ANN based Models for Path Loss Prediction

I. Popescu1, I. Nafornita2, P. Constantinou1

1Mobile Radiocommunications Laboratory, National Technical University of Athens, Athens, Greece
Tel: +302107723849, Fax: +30210 7723851, E-mail: ;

2Faculty of Electronics and Communications Engineering, “Politehnica” University of Timisoara, Timisoara, Romania
E-mail:

1.Introduction

Indoor radio propagation is a very complex and difficult radio propagation environment because the shortest direct path between transmit and receive locations is usually blocked by walls, ceilings or other objects. Signals propagate along the corridors and other open areas, depending on the structure of the building. In modeling indoor propagation the following parameters must be considered: construction materials (reinforced concrete, brick, metal, glass, etc.), types of interiors (rooms with or without windows, hallways with or without door, etc.), locations within a building (ground floor, nth floor, basement, etc.) and the location of transmitter and receiver antennas (on the same floor, on different floors, etc.) [1].

An alternative approach to the field strength prediction in indoor environment is given by prediction models based on artificial neural networks [2] - [6].
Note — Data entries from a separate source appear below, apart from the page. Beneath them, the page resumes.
(** X7. Entries that the validator always reports, for an item that exists:
    a quantity entry that does not parse or is zero, and a negative entry into
    the quantity, the unit price or the discount rate. *)
Theorem falsy_entries_are_reported (Number Date_getTime : string -> number)
    (itemId value : string) (prev : InvoiceFormState.t) (item : LineItem.t) :
  item ∈ InvoiceFormState.lineItems prev ->
  LineItem.id item = itemId ->
  (truthy (Number value) = false ->
   line_item_issue ∈ validateInvoice Date_getTime (onQuantityChange Number itemId value prev))
  /\ ((Number value <? ofZ 0)%num = true ->
      line_item_issue ∈ validateInvoice Date_getTime (onQuantityChange Number itemId value prev)
      /\ line_item_issue
           ∈ validateInvoice Date_getTime (onUnitPriceChange Number itemId value prev)
      /\ line_item_issue
           ∈ validateInvoice Date_getTime (onDiscountRateChange Number itemId value prev)).
Proof.
  intros Hin Hid.
  assert (Hmem : forall field (v : FieldType field),
             set_field item field v
               ∈ InvoiceFormState.lineItems (handleLineItemFieldChange itemId field v prev)).
  { intros field v. unfold handleLineItemFieldChange.
    cbn [InvoiceFormState.with_lineItems InvoiceFormState.lineItems].
    apply list_elem_of_fmap. exists item. split; [|exact Hin].
    unfold str_eq. now rewrite bool_decide_eq_true_2. }
  split.
  - intro Hfalsy. eapply line_item_issue_reported; [apply (Hmem f_quantity) |].
    destruct item. unfold bad_line_item, or_else. rewrite Hfalsy.
    cbn [set_field LineItem.quantity ToNumber]. apply orb_true_iff. left.
    apply orb_true_iff. left. apply orb_true_iff. right. reflexivity.
  - intro Hneg. unfold onQuantityChange, onUnitPriceChange, onDiscountRateChange.
    rewrite (or_else_0_of_negative _ Hneg).
    assert (Hle : (Number value <=? ofZ 0)%num = true).
    { destruct (Number value) as [s| s | |s m e]; try discriminate Hneg;
        destruct s; try discriminate Hneg; reflexivity. }
    repeat split.
    + eapply line_item_issue_reported; [apply (Hmem f_quantity) |].
      destruct item. unfold bad_line_item.
      cbn [set_field LineItem.quantity ToNumber]. rewrite Hle.
      now rewrite orb_true_r.
    + eapply line_item_issue_reported; [apply (Hmem f_unitPrice) |].
      destruct item. unfold bad_line_item.
      cbn [set_field LineItem.unitPrice ToNumber]. rewrite Hneg.
      now rewrite orb_true_r.
    + eapply line_item_issue_reported; [apply (Hmem f_discountRate) |].
      destruct item. unfold bad_line_item.
      cbn [set_field LineItem.discountRate ToNumber]. rewrite Hneg.
      now rewrite orb_true_r.
Qed.

(** X8. Adding a line item appends one item (quantity 1, unit price 0,
    discount 0, empty description, the generated id) after the existing ones,
    which keep their positions; the validator then reports the line-item issue
    (the description is empty) and does not report a missing line item. *)
Theorem handleAddLineItem_spec (Date_getTime : string -> number) (env : Env.t)
    (prev : InvoiceFormState.t) :
  let next := handleAddLineItem env prev in
  let created :=
    LineItem.mk (Env.generateId env) "" "" (Num (ofZ 1)) (Num (ofZ 0)) (Num (ofZ 0)) (Some "") in
  next = InvoiceFormState.with_lineItems prev (InvoiceFormState.lineItems prev ++ [created])
  /\ length (InvoiceFormState.lineItems next) = S (length (InvoiceFormState.lineItems prev))
  /\ (forall i item,
         InvoiceFormState.lineItems prev !! i = Some item ->
         InvoiceFormState.lineItems next !! i = Some item)
  /\ InvoiceFormState.lineItems next !! length (InvoiceFormState.lineItems prev) = Some created
  /\ line_item_issue ∈ validateInvoice Date_getTime next
  /\ "At least one line item is required." ∉ validateInvoice Date_getTime next.
Proof.
  intros next created. subst next. unfold handleAddLineItem.
  cbn [InvoiceFormState.with_lineItems InvoiceFormState.lineItems].
  change (createLineItem (Env.generateId env) None) with created.
  split; [reflexivity |]. split; [rewrite length_app; cbn; lia |]. split.
  { intros i item Hi. now apply lookup_app_l_Some. }
  split.
  { rewrite lookup_app_r by lia. now rewrite Nat.sub_diag. }
  split.
  - apply (line_item_issue_reported _ _ created); [|reflexivity].
    cbn [InvoiceFormState.lineItems]. apply elem_of_app. right. left.
  - rewrite validateInvoice_report, elem_of_report.
    intros (r & Hin & Hv & Hm).
    unfold ValidatorSpec.rules in Hin.
    repeat (apply elem_of_cons in Hin as [-> | Hin]; [try discriminate Hm |]);
      try (inversion Hin; fail).
    cbn [ValidatorSpec.violated InvoiceFormState.lineItems InvoiceFormState.with_lineItems] in Hv.
    rewrite length_app in Hv. cbn in Hv. apply Nat.eqb_eq in Hv. lia.
Qed.

(** X9. When the generated id is not in use, removing the item that was just
    added gives back the state as it was, provided there was at least one item
    before; on an empty list the added item cannot be removed again. *)
Theorem add_then_remove (env : Env.t) (prev : InvoiceFormState.t) :
  (forall item, item ∈ InvoiceFormState.lineItems prev ->
                LineItem.id item <> Env.generateId env) ->
  (InvoiceFormState.lineItems prev <> [] ->
   handleRemoveLineItem (Env.generateId env) (handleAddLineItem env prev) = prev)
  /\ (InvoiceFormState.lineItems prev = [] ->
      handleRemoveLineItem (Env.generateId env) (handleAddLineItem env prev)
      = handleAddLineItem env prev).
Proof.
  intro Hfresh. unfold handleRemoveLineItem, handleAddLineItem.
  cbn [InvoiceFormState.with_lineItems InvoiceFormState.lineItems].
  split; intro H.
  - assert (Hlen : (1 <? length (InvoiceFormState.lineItems prev
                                 ++ [createLineItem (Env.generateId env) None]))%nat = true).
    { apply Nat.ltb_lt. rewrite length_app. cbn [length].
      destruct (InvoiceFormState.lineItems prev); [congruence | cbn; lia]. }
    rewrite Hlen.
    rewrite filter_app, filter_cons_False, filter_nil, app_nil_r
      by (cbn; intro Hne; now apply Hne).
    assert (Hall : forall items : list LineItem.t,
               (forall item, item ∈ items -> LineItem.id item <> Env.generateId env) ->
               filter (fun item => LineItem.id item <> Env.generateId env) items = items).
    { induction items as [|x l IH]; intro Hl; [reflexivity |].
      rewrite filter_cons_True by (apply Hl; left).
      f_equal. apply IH. intros y Hy. apply Hl. now right. }
    rewrite (Hall _ Hfresh). destruct prev; reflexivity.
  - rewrite H. reflexivity.
Qed.

(** ** Services and clients *)

(** X10. A change of service keeps the number of items, and the id, the
    quantity, the discount rate and the notes of each; it leaves the items
    with another id as they are; the items with the id get the service id,
    and, when the catalog knows the service, its description and unit rate;
    when it does not, they keep their description and unit price. *)
Theorem handleServiceChange_spec (serviceLookup : string -> option Service.t)
    (id serviceId : string) (prev : InvoiceFormState.t) :
  let next := handleServiceChange serviceLookup id serviceId prev in
  next = InvoiceFormState.with_lineItems prev (InvoiceFormState.lineItems next)
  /\ length (InvoiceFormState.lineItems next) = length (InvoiceFormState.lineItems prev)
  /\ forall i item,
      InvoiceFormState.lineItems prev !! i = Some item ->
      exists item',
        InvoiceFormState.lineItems next !! i = Some item'
        /\ LineItem.id item' = LineItem.id item
        /\ LineItem.quantity item' = LineItem.quantity item
        /\ LineItem.discountRate item' = LineItem.discountRate item
        /\ LineItem.notes item' = LineItem.notes item
        /\ (LineItem.id item <> id -> item' = item)
        /\ (LineItem.id item = id ->
            LineItem.serviceId item' = serviceId
            /\ (serviceLookup serviceId = None ->
                LineItem.description item' = LineItem.description item
                /\ LineItem.unitPrice item' = LineItem.unitPrice item)
            /\ (forall service, serviceLookup serviceId = Some service ->
                LineItem.description item' = Service.description service
                /\ LineItem.unitPrice item' = Num (Service.unitRate service))).
Proof.
  intro next. subst next. unfold handleServiceChange.
  cbn [InvoiceFormState.with_lineItems InvoiceFormState.lineItems].
  split; [reflexivity |]. split; [apply length_map |].
  intros i item Hi. rewrite list_lookup_fmap, Hi. cbn [fmap option_fmap option_map].
  eexists. split; [reflexivity |].
  unfold str_eq. case_bool_decide as E.
  - cbn [LineItem.id LineItem.quantity LineItem.discountRate LineItem.notes
         LineItem.serviceId LineItem.description LineItem.unitPrice].
    do 4 (split; [reflexivity |]). split; [intro; contradiction |].
    intros _. split; [reflexivity |]. split.
    + intro Hnone. rewrite Hnone. split; reflexivity.
    + intros service Hsome. rewrite Hsome. split; reflexivity.
  - do 4 (split; [reflexivity |]). split; [reflexivity | intro; contradiction].
Qed.


(** ** The invoice number *)




(** ** More of the archive *)

Lemma handleDeleteSavedInvoice_unfold (env : Env.t) (id : string) (c : Component.t) :
  handleDeleteSavedInvoice env id c
  = if Env.window_defined env && negb (Env.confirm env "Delete this saved invoice copy?")
    then c
    else Component.mk (Component.formState c) (Component.layoutMode c)
           (filter (fun inv => StoredInvoice.id inv <> id) (Component.savedInvoices c))
           (if str_eq (Component.selectedSavedInvoiceId c) id
            then "" else Component.selectedSavedInvoiceId c)
           (Component.hasUserSelectedLayout c).
Proof.
  unfold handleDeleteSavedInvoice.
  destruct (Env.window_defined env); cbn [andb];
    [destruct (Env.confirm env _); cbn [negb] |];
    try reflexivity;
    destruct (str_eq (Component.selectedSavedInvoiceId c) id); reflexivity.
Qed.

Lemma filter_other_ids_all (id : string) (l : list StoredInvoice.t) :
  (forall inv, inv ∈ l -> StoredInvoice.id inv <> id) ->
  filter (fun inv => StoredInvoice.id inv <> id) l = l.
Proof.
  induction l as [|x l IH]; intro H; [reflexivity |].
  rewrite filter_cons_True by (apply H; left).
  f_equal. apply IH. intros y Hy. apply H. now right.
Qed.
The problem of predicting propagation loss between two points may be seen as a function of several inputs and a single output. The inputs contain information about the transmitter and receiver locations, surrounding buildings, frequency, etc while the output gives the propagation loss for those inputs. From this point of view, research in propagation loss modeling consists in finding both the inputs and the function that best approximate the propagation loss. Given that ANN’s are capable of function approximation, they are useful for the propagation loss modeling. The feedforward neural networks are very well suited for prediction purposes because do not allow any feedback from the output (field strength or path loss) to the input (topographical and morphographical data).

The presented studies develops a number of Multilayer Perceptron Neural Networks (MLP-NN) and Generalized Radial Basis Function Neural Networks (RBF-NN) based models trained on extended data set of propagation path loss measurements taken in an indoor environment. The performance of the neural network based models is evaluated by comparing their prediction error (µ), standard deviation (σ) and root mean square error (RMS) between their predicted values and measurements data. Also a comparison with the results obtained by applying an empirical model is done.

2.The measurements

The measurements used to build the neural network based model were performed in the 1890 MHz frequency band, at the Hellenic Telecommunication Organization premises following different scenarios. A detailed description of the measurement procedure can be found in [8]. Each floor of the building consists of a circular sector of 60 m in circumference located at the center of each floor and 3 branches departing from the circular sector, where at each branch there are one main long corridor, two short front corridors departing from the circular sector and another two short back corridors. The offices are flanked on both sides of the main corridor and of the two short back corridors, as shown in Figure 1 [8].

The presented study includes the single floor scenario and the procedure used to select the measurement data is described below.

Figure 1. The building topology and the transmitter positions

In order to train the neural network the measurements collected from two branches have been used: one branch where the transmitter was always located and only one of the branches adjacent to it. The fast fading was eliminated, in the case of longitudinal measurements (along the corridors), by averaging the measured received power using a 2λ windowing technique [9]. In the case of static measurements, the average values of the recorded samples in every position of the receiver inside the offices were computed. Two values for the received power in each office (with closed doors and with open doors, respectively) were obtained for different combination of the position, height and gain of the transmitter antenna [12].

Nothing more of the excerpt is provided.